Imagine living in Paris without a tourist in sight.

“I’ve been walking around like a man possessed,” said author and podcast host Oliver Gee.

Gee, an Australian expat in Paris since 2015, recently moved to an apartment in the affluent 7th arrondissement, a stone’s throw from the Eiffel Tower. The property wouldn’t necessarily have been accessible pre-coronavirus, but the pandemic has made rents ridiculously affordable.

“We’ve been having an absolutely brilliant time,” Gee told his podcast listeners in May. “There are no tourists in Paris, which makes it fascinating to explore. ... It’s so different.”

His Instagram feed, @theearfultower, tells the visual story, while his podcast, “The Earful Tower,” and newly published memoir, “Paris On Air,” are deeper chronicles and observations of French life, language and culture, peppered with wit and humor.

Gee was looking forward to Cafe et Conversation with Alliance Francaise members across the United States this summer — in a book tour slated to begin in early May.
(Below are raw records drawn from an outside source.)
(** ** The buffer loops *)

Lemma put_cell_inside row column entry s :
  0 <= row < 25 -> 0 <= column < 80 ->
  vga_put_cell row column entry s =
  set_vga (vga_buffer s).[row * 80 + column <- entry] (vga_row s) (vga_column s) s.
Proof.
  intros Hr Hc. unfold vga_put_cell, VGA_WIDTH. rewrite !u32_small by (rewrite ?u32_small; unfold is_u32; lia).
  change VGA_BUFFER_CELLS with 2000. by rewrite Z.geb_leb, (proj2 (Z.leb_gt _ _)) by lia.
Qed.

(** One line is overwritten with [g], where [f] computes a cell of [g] from
    any buffer that still holds the old cells from there on. *)
Section Fill.
Context (lo hi : Z) (f : Z -> Z -> list Z -> Z) (g : Z -> Z) (old : list Z) (s : console).
Hypothesis Hlines : 0 <= lo <= hi /\ hi <= 25.
Hypothesis Hold : alen old = 2000.
Hypothesis Hf : forall row column buf, lo <= row < hi -> 0 <= column < 80 ->
  (forall j, row * 80 + column <= j < 2000 -> buf.[j] = old.[j]) -> f row column buf = g (row * 80 + column).

(** Cells before [k] are new, the others old. *)
Definition filled (k : Z) (t : console) : Prop :=
  exists buf, t = set_vga buf (vga_row s) (vga_column s) s /\ alen buf = 2000 /\
    forall j, 0 <= j < 2000 -> buf.[j] = if j <? k then g j else old.[j].

Lemma fill_line row t :
  lo <= row < hi -> filled (row * 80) t ->
  filled (row * 80 + 80) (for_range 0 80 (fun column t => vga_put_cell row column (f row column (vga_buffer t)) t) t).
Proof using Hlines Hold Hf.
  intros Hr H0. apply (for_range_ind (fun k t => filled (row * 80 + k) t)); [lia|by rewrite Z.add_0_r|].
  intros column t' Hc (buf & -> & Hl & Hb). rewrite put_cell_inside by lia. cbn [vga_buffer set_vga].
  rewrite (Hf row column buf) by (try lia; intros j Hj; rewrite Hb, (proj2 (Z.ltb_ge j _)) by lia; done).
  exists buf.[row * 80 + column <- g (row * 80 + column)]. split; [done|]. split; [by rewrite alen_aset|].
  intros j Hj. destruct (decide (j = row * 80 + column)) as [->|Hne].
  - rewrite aget_aset_eq by lia. by rewrite (proj2 (Z.ltb_lt _ _)) by lia.
  - rewrite aget_aset_ne, Hb by lia. bcase; try lia; done.
Qed.

Lemma fill_lines t :
  filled (lo * 80) t ->
  filled (hi * 80) (for_range lo hi (fun row t =>
    for_range 0 80 (fun column t => vga_put_cell row column (f row column (vga_buffer t)) t) t) t).
Proof using Hlines Hold Hf.
  intros H0. apply (for_range_ind (fun k t => filled (k * 80) t)); [lia|done|].
  intros row t' Hrow Ht'. replace ((row + 1) * 80) with (row * 80 + 80) by lia. by apply fill_line.
Qed.
End Fill.

Lemma filled_start g s k :
  alen (vga_buffer s) = 2000 -> (forall j, 0 <= j < k -> g j = (vga_buffer s).[j]) -> filled g (vga_buffer s) s k s.
Proof.
  intros Hl Hg. exists (vga_buffer s). split; [by destruct s|]. split; [done|].
  intros j Hj. destruct (Z.ltb_spec j k); [|done]. rewrite Hg by lia. done.
Qed.

(** The state in which all cells are [cs]. *)
Lemma filled_all g old s t cs :
  filled g old s 2000 t -> alen cs = 2000 -> (forall j, 0 <= j < 2000 -> g j = cs.[j]) ->
  t = set_vga cs (vga_row s) (vga_column s) s.
Proof.
  intros (buf & -> & Hl & Hb) Hcs Hg. f_equal. apply array_eq; [lia|]. rewrite Hl. intros j Hj.
  rewrite Hb, (proj2 (Z.ltb_lt _ _)) by lia. by apply Hg.
Qed.

Lemma scroll_cells_get `{Inhabited A} (blank : A) b j :
  alen b = 2000 -> 0 <= j < 2000 ->
  (scroll_cells blank b).[j] = if j <? 1920 then b.[j + 80] else blank.
Proof.
  intros Hl Hj. unfold scroll_cells, aget, alen in *. destruct (Z.ltb_spec j 1920).
  - rewrite lookup_total_app_l by (rewrite length_drop; lia).
    rewrite lookup_total_drop. f_equal. lia.
  - rewrite lookup_total_app_r by (rewrite length_drop; lia).
    apply lookup_total_replicate_2. rewrite length_drop. lia.
Qed.

Lemma alen_scroll_cells {A} (blank : A) b : alen b = 2000 -> alen (scroll_cells blank b) = 2000.
Proof. intros. unfold scroll_cells. rewrite alen_app. unfold alen in *. rewrite length_drop, length_replicate. lia. Qed.

(** The first loop moves 24 lines up, the second blanks the last one. *)
Lemma vga_scroll_spec s :
  alen (vga_buffer s) = 2000 ->
  vga_scroll s = set_vga (scroll_cells vga_blank (vga_buffer s)) 24 (vga_column s) s.
Proof.
  intros Hl. unfold vga_scroll, VGA_HEIGHT, VGA_WIDTH. change (25 - 1) with 24. cbv zeta.
  assert (H1 : filled (fun j => (vga_buffer s).[j + 80]) (vga_buffer s) s (24 * 80)
    (for_range 0 24 (fun row s => for_range 0 80 (fun column s =>
      vga_put_cell row column (vga_buffer s).[(row + 1) * 80 + column] s) s) s)).
  { apply (fill_lines 0 24 (fun row column buf => buf.[(row + 1) * 80 + column])); [lia|done| |].
    - intros row column buf Hr Hc Hb. rewrite Hb by lia. f_equal. lia.
    - apply filled_start; [done|]. intros; lia. }
  destruct (for_range 0 24 _ s) as [b2 r2 c2 p2] eqn:E2. destruct H1 as (buf & [= -> -> -> ->] & Hl2 & Hb2).
  clear E2. set (s2 := mk_console _ _ _ _).
  assert (H2 : filled (fun j => if j <? 1920 then buf.[j] else vga_blank) buf s2 (24 * 80 + 80)
    (for_range 0 80 (fun column s => vga_put_cell 24 column vga_blank s) s2)).
  { apply (fill_line 24 25 (fun _ _ _ => vga_blank)); [lia|done| |lia|].
    - intros row column b Hr Hc _. rewrite (proj2 (Z.ltb_ge _ 1920)) by lia. done.
    - apply (filled_start _ s2); [done|]. intros j Hj. by rewrite (proj2 (Z.ltb_lt j 1920)) by lia. }
  rewrite (filled_all _ _ _ _ (scroll_cells vga_blank (vga_buffer s)) H2); [done|by apply alen_scroll_cells|].
  intros j Hj. rewrite scroll_cells_get by done. destruct (Z.ltb_spec j 1920); [|done].
  rewrite Hb2, (proj2 (Z.ltb_lt _ _)) by lia. done.
Qed.
(* ===== verification/Command.v ===== *)
(** * Command parser (src/kernel/shell/command.c)

    Tokenising a NUL-terminated line into a name and up to eight arguments of
    up to 31 characters, command recognition and arity.  Cursors are the rest
    of the line; fixed [char] arrays are lists of 32 bytes. *)
From S2P Require Import Prelude.

Definition SHELL_COMMAND_MAX_ARGS : Z := 8.
Definition SHELL_COMMAND_ARG_MAX : Z := 31.

Inductive shell_command_kind :=
| SHELL_COMMAND_HELP | SHELL_COMMAND_CLEAR | SHELL_COMMAND_ECHO | SHELL_COMMAND_LS
| SHELL_COMMAND_CAT | SHELL_COMMAND_TOUCH | SHELL_COMMAND_WRITE | SHELL_COMMAND_APPEND
| SHELL_COMMAND_RM | SHELL_COMMAND_STATUS | SHELL_COMMAND_ABOUT | SHELL_COMMAND_UNKNOWN.

Inductive shell_parse_result :=
| SHELL_PARSE_OK | SHELL_PARSE_EMPTY | SHELL_PARSE_INVALID_ARGUMENT
| SHELL_PARSE_TOO_MANY_ARGUMENTS | SHELL_PARSE_ARGUMENT_TOO_LONG.

#[export] Instance shell_command_kind_eq_dec : EqDecision shell_command_kind.
Proof. solve_decision. Defined.
#[export] Instance shell_parse_result_eq_dec : EqDecision shell_parse_result.
Proof. solve_decision. Defined.

Record shell_command := mk_cmd {
  cmd_kind : shell_command_kind;
  cmd_name : list Z;
  cmd_argument_count : Z;
  cmd_arguments : list (list Z);
}.

(** ** Helpers *)

Definition is_separator (character : Z) : bool := (character == SPACE) || (character == TAB).

(** [strings_equal] of both command.c and runtime.c; the index of the C loop
    is the number of characters dropped from both strings. *)
Fixpoint strings_equal (l r : list Z) : bool :=
  match l with
  | [] => 0 == r.[0]
  | c :: l' =>
      if c != r.[0] then false
      else if c == NUL then true
      else strings_equal l' (tail r)
  end.

Definition command_kind (name : list Z) : shell_command_kind :=
  if strings_equal name (cstr "help") then SHELL_COMMAND_HELP
  else if strings_equal name (cstr "clear") then SHELL_COMMAND_CLEAR
  else if strings_equal name (cstr "echo") then SHELL_COMMAND_ECHO
  else if strings_equal name (cstr "ls") then SHELL_COMMAND_LS
  else if strings_equal name (cstr "cat") then SHELL_COMMAND_CAT
  else if strings_equal name (cstr "touch") then SHELL_COMMAND_TOUCH
  else if strings_equal name (cstr "write") then SHELL_COMMAND_WRITE
  else if strings_equal name (cstr "append") then SHELL_COMMAND_APPEND
  else if strings_equal name (cstr "rm") then SHELL_COMMAND_RM
  else if strings_equal name (cstr "status") then SHELL_COMMAND_STATUS
  else if strings_equal name (cstr "about") then SHELL_COMMAND_ABOUT
  else SHELL_COMMAND_UNKNOWN.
But then COVID-19 restrictions locked down international travel.

Alliance Française Omaha and The Bookworm planned to welcome Gee last month for a special event at the independent bookseller. Instead, Gee will appear virtually from 1 to 2 p.m. Sunday. World-Herald cartoonist and Alliance Francaise member Jeff Koterba will moderate the online discussion via Zoom.

Koterba notes that Gee is a former journalist whose first assignment in Paris was covering the Charlie Hebdo newspaper terror attack in 2015.

Shakespeare and Company

Author Oliver Gee personally delivered copies of his memoir to Paris booksellers. He told his Facebook followers: “What a dream come true! My book is now in stock at Shakespeare and Company! I can’t quite believe it!”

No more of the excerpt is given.